O Ministério Público do Rio de Janeiro (MPRJ) deflagrou, nesta quinta-feira (26), uma operação contra uma quadrilha especializada na venda de suplementos alimentares falsificados pela internet. Ao todo, 14 pessoas foram denunciadas por integrar o esquema criminoso, que utilizava imagens de marcas conhecidas para atrair compradores e lucrar com produtos adulterados, colocando em risco a saúde dos consumidores.
A investigação, conduzida pela Força-Tarefa de Combate a Crimes Cibernéticos do MPRJ, revelou que o grupo operava de forma estruturada, com divisão de tarefas que incluía a produção de embalagens falsas, a criação de anúncios em plataformas digitais e a logística de entrega dos produtos. Os suplementos, que simulavam marcas renomadas no mercado de nutrição esportiva, eram vendidos a preços competitivos, mas não passavam por qualquer controle de qualidade ou registro sanitário.
De acordo com o promotor de Justiça responsável pelo caso, os criminosos aproveitavam a alta demanda por suplementos alimentares no Brasil, especialmente entre praticantes de atividades físicas, para aplicar o golpe. “Eles usavam fotos e logotipos de marcas legítimas para dar credibilidade aos anúncios, mas os produtos eram fabricados em condições precárias, sem qualquer garantia de segurança”, explicou o promotor, que preferiu não ter o nome divulgado.
A operação, batizada de ‘Falso Suplemento’, cumpriu mandados de busca e apreensão em endereços ligados aos denunciados, nos municípios do Rio de Janeiro, Duque de Caxias e Nova Iguaçu.
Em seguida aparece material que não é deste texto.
Lemma segment_io_ok : step_ok (segment_io ManifestsBasePath instance platform) segment_ready.
Proof.
  unfold segment_io, segment_ready. destruct (String.eqb_spec platform SelfManagedRhoai) as [Hp|Hp]; [|by apply step_none].
  unfold configureSegmentIO. apply step_harmless.
  - apply all_calls_bind; [quiet_calls|]. intros [err|]; [|done]. destruct (err_is _ _); [cbn [negb]|done].
    apply all_calls_bind; [apply quiet_deploy|]. intros [?|]; quiet_calls.
  - intros tr. apply wp_bind, wp_call. intros [err|].
    + destruct (err_is TagNotFound err); [cbn [negb]|by apply wp_ret]. apply wp_bind. eapply wp_mono; [|apply wp_deploy_manifests].
      intros tr' [e|] Hd; apply wp_ret; [done|]. intros _ _. right. by apply Hd.
    + apply wp_ret. intros _ _. left. apply (last_event dsci_event_of tr (Call (GetConfigMap _ _) None)).
Qed.

Lemma CreateAuth_ok : step_ok (CreateAuth platform) auth_ready.
Proof.
  unfold CreateAuth. apply step_harmless; [quiet_calls|]. intros tr. apply wp_bind, wp_call. intros [err|].
  - destruct (err_is TagNotFound err); [cbn [negb]|by apply wp_ret]. apply wp_bind, wp_call. intros err2.
    assert (created err2 → auth_ready (dsci_events ((tr ++ [Call (GetAuth AuthInstanceName) (Some err)]) ++
              [Call (CreateAuthCR (BuildDefaultAuth platform)) err2]))) as Hc.
    { intros Hc. right. exists err2. split; [|done]. apply (last_event dsci_event_of _ (Call (CreateAuthCR _) err2)). }
    destruct err2 as [e|]; [destruct (err_is TagAlreadyExists e) eqn:He|]; apply wp_ret; [intros _; by apply Hc|done|intros _; by apply Hc].
  - apply wp_ret. intros _. left. apply (last_event dsci_event_of tr (Call (GetAuth _) None)).
Qed.

Lemma CreateGatewayConfig_ok : step_ok (CreateGatewayConfig clusterType instance) gateway_ready.
Proof.
  unfold CreateGatewayConfig. apply step_harmless; [quiet_calls|]. intros tr. apply wp_bind, wp_call. intros [err|].
  - destruct (err_is TagNotFound err); [cbn [negb]|by apply wp_ret].
    destruct (controller_refs instance []) as [owners|e]; [|by apply wp_ret]. apply wp_bind, wp_call. intros err2.
    assert (created err2 → gateway_ready (dsci_events ((tr ++ [Call (GetGateway GatewayConfigName) (Some err)]) ++
              [Call (CreateGateway (default_gateway clusterType owners)) err2]))) as Hc.
    { intros Hc. right. exists owners, err2. split; [|done]. apply (last_event dsci_event_of _ (Call (CreateGateway _) err2)). }
    destruct err2 as [e|]; [destruct (err_is TagAlreadyExists e) eqn:He|]; apply wp_ret; [intros _; by apply Hc|done|intros _; by apply Hc].
  - apply wp_ret. intros _. left. apply (last_event dsci_event_of tr (Call (GetGateway _) None)).
Qed.

Lemma profile_ok : step_ok (ManageDefaultAndCustomHWProfileCR ManifestsBasePath instance platform) profile_ready.
Proof.
  unfold ManageDefaultAndCustomHWProfileCR, profile_ready.
  destruct (String.eqb_spec platform "") as [Hp|Hp]; [by apply step_none|]. apply step_harmless.
  - apply all_calls_bind; [quiet_calls|]. intros [err|]; [|done]. destruct (err_is _ _); [cbn [negb]|done].
    apply all_calls_bind; [apply quiet_deploy|]. intros [?|]; quiet_calls.
  - intros tr. apply wp_bind, wp_call. intros [err|].
    + destruct (err_is TagNotFound err); [cbn [negb]|by apply wp_ret]. apply wp_bind. eapply wp_mono; [|apply wp_deploy_manifests].
      intros tr' [e|] Hd; apply wp_ret; [done|]. intros _ _. right. by apply Hd.
    + apply wp_ret. intros _ _. left. apply (last_event dsci_event_of tr (Call (GetHardwareProfile _ _) None)).
Qed.

Notation reconcileModules :=
  (reconcileDSCIModules multierror_error RetryOnConflict SetOwnerReference moduleReg instance).

Lemma quiet_reconcile_module modules h : all_calls quiet (reconcile_module instance modules h).
Proof. unfold reconcile_module. quiet_calls. Qed.

Lemma quiet_for_modules modules :
  all_calls quiet (ModuleRegistry.ForConfigSource multierror_error moduleReg ConfigFromDSCI
    (λ (_ : unit) handler _, err ← reconcile_module instance modules handler; mret (tt, err)) tt).
Proof.
  apply all_calls_bind; [|done]. apply all_calls_foldl. intros acc name.
  destruct (_ !! name) as [e|]; [|done]. destruct (bool_decide _); [|done].
  apply all_calls_bind; [|done]. apply all_calls_bind; [apply quiet_reconcile_module|done].
Qed.

Lemma modules_ok : step_ok reconcileModules modules_ready.
Proof.
  unfold reconcileDSCIModules. apply step_harmless.
  - apply all_calls_bind; [quiet_calls|]. intros [modules|err]; [|done].
    apply all_calls_bind; [quiet_calls|]. intros [err|]; [done|].
    apply all_calls_bind; [apply quiet_for_modules|done].
  - intros tr. apply wp_bind, wp_call. intros [modules|err]; [|by apply wp_ret].
    eapply wp_mono; [|apply wp_prefix]. intros tr' err [new ->] _. exists modules. apply later_event.
    apply (last_event dsci_event_of tr (Call (ApplyPlatformCR _) (Ok modules))).
Qed.

(** The last step, once everything else is there. *)
Lemma finish_ok tr :
  inv tr → provisioned (dsci_events tr) →
  wp (finish parse_RFC3339 instance) tr (λ tr' _, grown tr tr').
Proof using retries_keep.
  intros Htr Hp. unfold finish, GetMonitoringReadyCondition. apply wp_bind, wp_bind, wp_call. intros got. apply wp_ret.
  set (c := Call _ got). assert (grown tr (tr ++ [c])) as Hg by (split; [by apply lawful_snoc|by exists [c]]).
  assert (monotone provisioned) as Hmono.
  { intros evs evs' Hall. unfold provisioned in *. pose proof evidence_mono as Hm. rewrite Forall_forall in *.
    intros E HE. by apply Hm, Hall. }
  apply wp_bind. eapply wp_mono; [|apply (wp_UpdateWithRetry _ _ _ provisioned); [apply Hg|done|..]].
  - intros tr2 [d [err|]] Hg2; cbn [fst snd]; apply wp_bind.
    + intros u. apply wp_ret, wp_ret. eapply leads_trans; [exact Hg|]. eapply leads_trans; [exact Hg2|].
      split; [apply lawful_snoc; [apply Hg2|done]|by eexists].
    + apply wp_ret, wp_ret. by eapply leads_trans.
  - rewrite events_app. by apply Hmono.
  - intros evs name fresh err Hev. exists evs, name, fresh. split; [done|]. by right.
Qed.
Durante as ações, foram apreendidos computadores, celulares, documentos e amostras dos produtos falsificados, que serão analisados para identificar possíveis substâncias nocivas à saúde.
O esquema, que movimentou valores estimados em R$ 2 milhões nos últimos dois anos, segundo as investigações, expõe uma lacuna na fiscalização do comércio eletrônico de suplementos. Especialistas em direito do consumidor alertam que a venda de produtos falsificados na internet cresce de forma alarmante, impulsionada pela falta de regulamentação específica e pela dificuldade de rastrear os vendedores.
O MPRJ reforça que os consumidores devem verificar a procedência dos suplementos antes de comprar, priorizando lojas oficiais e sites com certificação de segurança. A denúncia contra os 14 envolvidos foi aceita pela Justiça do Rio de Janeiro, e os acusados poderão responder por crimes como associação criminosa, falsificação de produtos e estelionato. As penas, se condenados, podem chegar a até 10 anos de prisão.